PROBLEM TO WORK ON:
Print, in exact form, the lines below from the one containing "(weak) of the frontier *)" through the one containing "data, PStart =>", and omit all others.

SOURCE DATA below:

(** ** The buffer *)

Record LockFreeStreamBuffer := mkBuffer {
  fragments : list (option bytes);
  total_size : Z;
  total_fragments : Z;
  min_complete_fragments : Z;
  contiguous_fragments : Z;
  consumed_frontier : Z;
}.

Definition set_fragments (l : list (option bytes)) (b : LockFreeStreamBuffer) : LockFreeStreamBuffer :=
  mkBuffer l (total_size b) (total_fragments b) (min_complete_fragments b)
    (contiguous_fragments b) (consumed_frontier b).
Definition set_contiguous (n : Z) (b : LockFreeStreamBuffer) : LockFreeStreamBuffer :=
  mkBuffer (fragments b) (total_size b) (total_fragments b) (min_complete_fragments b)
    n (consumed_frontier b).
Definition set_consumed (n : Z) (b : LockFreeStreamBuffer) : LockFreeStreamBuffer :=
  mkBuffer (fragments b) (total_size b) (total_fragments b) (min_complete_fragments b)
    (contiguous_fragments b) n.

Definition base_fragment_count (total_size : Z) : Z :=
  if total_size =? 0 then 0 else div_ceil total_size FRAGMENT_PAYLOAD_SIZE.

Definition calculate_fragment_count (total_size : Z) : Z :=
  let base := base_fragment_count total_size in
  if base =? 0 then 0 else base + 1.

Definition new_with_time_source (total_size : Z) : LockFreeStreamBuffer :=
  let base_fragments := base_fragment_count total_size in
  let num_fragments := calculate_fragment_count total_size in
  mkBuffer (replicate (Z.to_nat num_fragments) None) total_size (wrap32 num_fragments)
    (wrap32 base_fragments) 0 0.

(** The slot of a 1-indexed fragment number; [None] is the null pointer. *)
Definition slot (n : Z) (b : LockFreeStreamBuffer) : option bytes :=
  mjoin (fragments b !! Z.to_nat (n - 1)).
Definition set_slot (n : Z) (v : option bytes) (b : LockFreeStreamBuffer) : LockFreeStreamBuffer :=
  set_fragments (<[Z.to_nat (n - 1) := v]> (fragments b)) b.

Inductive InsertError := InvalidNumber (number max : Z) | AlreadyConsumed (number : Z).

Inductive InsertResult := Inserted (fresh : bool) | InsertErr (e : InsertError).

(** *** Single-threaded operations *)

(** [advance_frontier]; the fuel bounds the iterations, one per fragment. *)
Fixpoint advance_loop (fuel : nat) (b : LockFreeStreamBuffer) : LockFreeStreamBuffer :=
  match fuel with
  | O => b
  | S fuel' =>
      let next := contiguous_fragments b +w32 1 in
      if total_fragments b <? next then b
      else match slot next b with
           | None => b
           | Some _ => advance_loop fuel' (set_contiguous next b)
           end
  end.

Definition advance_frontier (b : LockFreeStreamBuffer) : LockFreeStreamBuffer :=
  advance_loop (S (Z.to_nat (total_fragments b))) b.

Definition insert (n : Z) (data : bytes) (b : LockFreeStreamBuffer)
    : LockFreeStreamBuffer * InsertResult :=
  if (n =? 0) || (total_fragments b <? n) then (b, InsertErr (InvalidNumber n (total_fragments b)))
  else if n <=? consumed_frontier b then (b, InsertErr (AlreadyConsumed n))
  else match slot n b with
       | None => (advance_frontier (set_slot n (Some data) b), Inserted true)
       | Some _ => (b, Inserted false)
       end.

Definition is_complete (b : LockFreeStreamBuffer) : bool :=
  min_complete_fragments b <=? contiguous_fragments b.

Definition inserted_count (b : LockFreeStreamBuffer) : nat := length (filter is_Some (fragments b)).

Definition get (n : Z) (b : LockFreeStreamBuffer) : option bytes :=
  if (n =? 0) || (total_fragments b <? n) then None else slot n b.

Definition take_fragment (n : Z) (b : LockFreeStreamBuffer) : LockFreeStreamBuffer * option bytes :=
  if (n =? 0) || (total_fragments b <? n) then (b, None)
  else (set_slot n None b, slot n b).

(** The sweep of [mark_consumed] over slots [idx .. up_to) (0-indexed). *)
Fixpoint sweep (count : nat) (idx : Z) (b : LockFreeStreamBuffer) (freed : Z)
    : LockFreeStreamBuffer * Z :=
  match count with
  | O => (b, freed)
  | S count' =>
      let freed := match slot (idx + 1) b with Some _ => freed + 1 | None => freed end in
      sweep count' (idx + 1) (set_slot (idx + 1) None b) freed
  end.

(** [None]: the assertion on the index failed. *)
Definition mark_consumed (up_to : Z) (b : LockFreeStreamBuffer) : option (LockFreeStreamBuffer * Z) :=
  if up_to <=? total_fragments b then
    let current := consumed_frontier b in
    let '(b, freed) := sweep (Z.to_nat (up_to - current)) current b 0 in
    Some (set_consumed (Z.max (consumed_frontier b) up_to) b, freed)
  else None.

(** The collecting loop of [assemble]. *)
Fixpoint assemble_loop (slots : list (option bytes)) (target_size : nat) (result : bytes) : bytes :=
  match slots with
  | Some data :: slots' =>
      let result := result ++ data in
      if (target_size <=? length result)%nat then result else assemble_loop slots' target_size result
  | _ => result
  end.

Definition assemble (b : LockFreeStreamBuffer) : option bytes :=
  if negb (is_complete b) then None
  else if 0 <? consumed_frontier b then None
  else
    let target_size := Z.to_nat (total_size b) in
    let result := take target_size (assemble_loop (fragments b) target_size []) in
    if (length result =? target_size)%nat then Some result else None.

Definition iter (b : LockFreeStreamBuffer) : list (option bytes) := fragments b.

Fixpoint present_prefix (slots : list (option bytes)) : list bytes :=
  match slots with Some d :: slots' => d :: present_prefix slots' | _ => [] end.

Definition iter_contiguous (b : LockFreeStreamBuffer) : list bytes := present_prefix (fragments b).

Definition collect_contiguous (b : LockFreeStreamBuffer) : bytes := concat (iter_contiguous b).

(** ** Concurrent tasks

    A task is one call in progress; [pc] says which atomic operation of the
    method body it performs next. *)

Inductive task :=
  | TInsert (n : Z) (data : bytes)
  | TTake (n : Z)
  | TConsume (up_to : Z).

Inductive outcome :=
  | RInsert (r : InsertResult)
  | RTake (r : option bytes)
  | RFreed (n : Z)
  | RPanic.

Inductive pc :=
  | PStart
  | PPublish                    (* compare-and-swap of the slot *)
  | PLoad                       (* load of the frontier *)
  | PCheck (current : Z)        (* load of the next slot *)
  | PCas (current : Z)          (* compare-and-swap (weak) of the frontier *)
  | PSweep (idx freed : Z)      (* swap of a consumed slot, or the final fetch_max *)
  | PDone (r : outcome).

Definition task_step (weak_fails : bool) (t : task) (p : pc) (b : LockFreeStreamBuffer)
    : pc * LockFreeStreamBuffer :=
  match t, p with
  | TInsert n data, PStart =>
      if (n =? 0) || (total_fragments b <? n)
      then (PDone (RInsert (InsertErr (InvalidNumber n (total_fragments b)))), b)
      else if n <=? consumed_frontier b then (PDone (RInsert (InsertErr (AlreadyConsumed n))), b)
      else (PPublish, b)
  | TInsert n data, PPublish =>
      match slot n b with
      | None => (PLoad, set_slot n (Some data) b)
      | Some _ => (PDone (RInsert (Inserted false)), b)
      end
  | TInsert _ _, PLoad => (PCheck (contiguous_fragments b), b)
  | TInsert _ _, PCheck current =>
      let next := current +w32 1 in
      if total_fragments b <? next then (PDone (RInsert (Inserted true)), b)
      else match slot next b with
           | None => (PDone (RInsert (Inserted true)), b)
           | Some _ => (PCas current, b)
           end
  | TInsert _ _, PCas current =>
      if negb weak_fails && (contiguous_fragments b =? current)
      then (PLoad, set_contiguous (current +w32 1) b)
      else (PLoad, b)
  | TTake n, PStart =>
      if (n =? 0) || (total_fragments b <? n) then (PDone (RTake None), b)
      else (PDone (RTake (slot n b)), set_slot n None b)
  | TConsume up_to, PStart =>
      if up_to <=? total_fragments b then (PSweep (consumed_frontier b) 0, b) else (PDone RPanic, b)
  | TConsume up_to, PSweep idx freed =>
      if idx <? up_to then
        (PSweep (idx + 1) (match slot (idx + 1) b with Some _ => freed + 1 | None => freed end),
         set_slot (idx + 1) None b)
      else (PDone (RFreed freed), set_consumed (Z.max (consumed_frontier b) up_to) b)
  | _, _ => (p, b)
  end.

Definition system : Type := list (task * pc) * LockFreeStreamBuffer.

(** One step of the [i]-th task. *)
Definition sys_step (choice : nat * bool) (s : system) : system :=
  let '(ths, b) := s in
  match ths !! choice.1 with
  | None => s
  | Some (t, p) => let '(p', b') := task_step choice.2 t p b in (<[choice.1 := (t, p')]> ths, b')
  end.

(** A schedule: which task moves next, and whether its weak exchange fails. *)
Definition sys_run (schedule : list (nat * bool)) (s : system) : system :=
  fold_left (fun s c => sys_step c s) schedule s.

Definition spawn (ts : list task) : list (task * pc) := map (fun t => (t, PStart)) ts.

Definition is_done (th : task * pc) : Prop := exists r, th.2 = PDone r.

(** ** Consumers: [StreamHandle] and [StreamingInboundStream] *)

Record StreamHandle := mkHandle { buffer : LockFreeStreamBuffer; cancelled : bool }.

Inductive StreamError := Cancelled | InvalidFragment (e : InsertError).

Definition push_fragment (n : Z) (data : bytes) (h : StreamHandle)
    : StreamHandle * (bool + StreamError) :=
  if cancelled h then (h, inr Cancelled)
  else let '(b, r) := insert n data (buffer h) in
       (mkHandle b (cancelled h),
        match r with Inserted fresh => inl fresh | InsertErr e => inr (InvalidFragment e) end).

Definition cancel (h : StreamHandle) : StreamHandle := mkHandle (buffer h) true.

Definition try_assemble (h : StreamHandle) : option bytes := assemble (buffer h).

Record StreamingInboundStream := mkStream {
  next_fragment : Z;
  bytes_read : Z;
  auto_reclaim : bool;
}.

Definition stream (reclaim : bool) : StreamingInboundStream := mkStream 1 0 reclaim.

Inductive Poll := Pending | Ready (r : option (bytes + StreamError)).

Definition try_get_fragment (st : StreamingInboundStream) (idx : Z) (b : LockFreeStreamBuffer)
    : LockFreeStreamBuffer * option bytes :=
  if auto_reclaim st then take_fragment idx b else (b, get idx b).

End of SOURCE DATA.

TASK SOLUTION:
  | PCas (current : Z)          (* compare-and-swap (weak) of the frontier *)
  | PSweep (idx freed : Z)      (* swap of a consumed slot, or the final fetch_max *)
  | PDone (r : outcome).

Definition task_step (weak_fails : bool) (t : task) (p : pc) (b : LockFreeStreamBuffer)
    : pc * LockFreeStreamBuffer :=
  match t, p with
  | TInsert n data, PStart =>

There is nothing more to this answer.